# Tips for Keeping the Peace Around the Holidays



## Administrator (May 8, 2013)

As much as you love your family, sometimes they can be difficult to deal with. Whether it’s the aunt who always makes off-hand comments or the bratty nieces and nephews who turn your house into a playground, the holidays can be a trying time. If you want to make this holiday season as merry as possible, take some of these tips to heart. 

*1. Don’t Dredge Up the Past*

Out of everyone, your family probably know you the best which, unfortunately, may mean that they know some of your dirty secrets or past embarrassments. You have to remember, however, that you probably have some dirt on your family members as well. If the holidays tend to be a little tense, try not to dredge up the past and let go of old grudges – it’s going to make the whole thing a lot more pleasant for everyone. 

*2. Pick Your Battles*

If you tend to butt heads with a particular family member around the holidays, it may help for you to create a plan of attack going in. Don’t actually develop a plan to attack that person, but enter into the holiday period with an awareness of the things that might push your buttons. Before you react to anything, ask yourself whether it’s really a battle worth fighting. You might be able to keep the peace simply by letting the little things go. 
*
3. Simplify As Much as Possible*

Whether you’re hosting the entire family or just contributing to the festivities, the holidays can be a stressful time. If you try to do too much you may end up winding yourself too tight and the extra stress may make you more likely to snap. Simplify things as much as you can and don’t be afraid to ask for help if you need it. After all, giving is what the holidays are all about!

*4. Be Flexible*

The holidays are often a time of tradition for families but at a certain point, you may realize that you’ve forgotten the reason the tradition started in the first place. If you find that you are stressing yourself out over a tradition you don’t even understand, give yourself permission to be flexible – don’t be afraid to make new traditions or to make changes so that everyone has a more enjoyable time.

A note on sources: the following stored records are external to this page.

Lemma digits64_digit n s : (n < 64)%N → digits64 (String (digit64 n) s) = n :: digits64 s.
Proof.
  intros Hn. destruct (digit64_value n Hn) as [Hv Hd]. simpl. by rewrite bool_decide_eq_false_2, Hv by done.
Qed.

Lemma digits64_replace a b s : value64 a = value64 b → a ≠ "="%char → b ≠ "="%char →
  digits64 (replace_char a b s) = digits64 s.
Proof.
  intros Hv Ha Hb. induction s as [|c s IH]; [done|]. simpl. rewrite IH. destruct (decide (c = a)) as [->|Hc].
  - by rewrite (bool_decide_eq_true_2 (a = a)), Hv, !bool_decide_eq_false_2 by done.
  - by rewrite (bool_decide_eq_false_2 (c = a)).
Qed.

Lemma digits64_unpadded s : digits64 (drop_padding s) = digits64 s.
Proof.
  induction s as [|c s IH]; [done|]. simpl. destruct (decide (c = "="%char)) as [->|Hc].
  - rewrite bool_decide_eq_true_2 by done. by destruct (str_truthy _).
  - rewrite bool_decide_eq_false_2 by done. simpl. by rewrite bool_decide_eq_false_2, IH by done.
Qed.

Lemma ascii_of_N_eq m c : m = N_of_ascii c → ascii_of_N m = c.
Proof. intros ->. apply ascii_N_embedding. Qed.

Lemma from_base64_readback s : from_base64 (base64 s) = s.
Proof.
  unfold from_base64.
  enough (H : ∀ n s, (String.length s ≤ n)%nat → bytes64 (digits64 (base64 s)) = s) by by apply (H (String.length s)).
  induction n as [|n IH]; intros [|a [|b [|c r]]] Hl; simpl in Hl; try lia; try done; cbn [base64]; cbv zeta;
    pose proof (N_ascii_bounded a) as Ha; try (pose proof (N_ascii_bounded b) as Hb);
    try (pose proof (N_ascii_bounded c) as Hc); repeat (rewrite digits64_digit; [|div_lia]).
  - cbn. f_equal. apply ascii_of_N_eq. div_lia.
  - cbn. f_equal; [|f_equal]; apply ascii_of_N_eq; div_lia.
  - cbn [bytes64]. rewrite IH by lia. f_equal; [|f_equal; [|f_equal]]; apply ascii_of_N_eq; div_lia.
Qed.

(** What was encoded for a request, or by the API in the same way, is decoded. *)
Lemma base64url_readback s : decodeBase64Url (encodeBase64Url s) = s.
Proof.
  unfold decodeBase64Url, encodeBase64Url, from_base64. rewrite !digits64_replace, digits64_unpadded by done.
  rewrite !digits64_replace by done. apply from_base64_readback.
Qed.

*5. Take Time Out for Yourself*

Whether it’s stress from your job or worries about the holidays, it’s easy to get caught up in the moment and to forget to take time for yourself. If you can sneak just 15 to 20 minutes of “me time” into your day, however, you may find yourself feeling a lot more sane. Having a clear mind and a calm heart will go a long way when it comes to dealing with your relatives!

If all else fails, try to remember that the holidays are not about the gifts or the fancy dinners – they’re about spending time with family. It may also help to remember that, as difficult as the holidays may be, they only happen once a year – you’ll have a 12-month break until you have to do it again!

~ Glen, Community Support


----------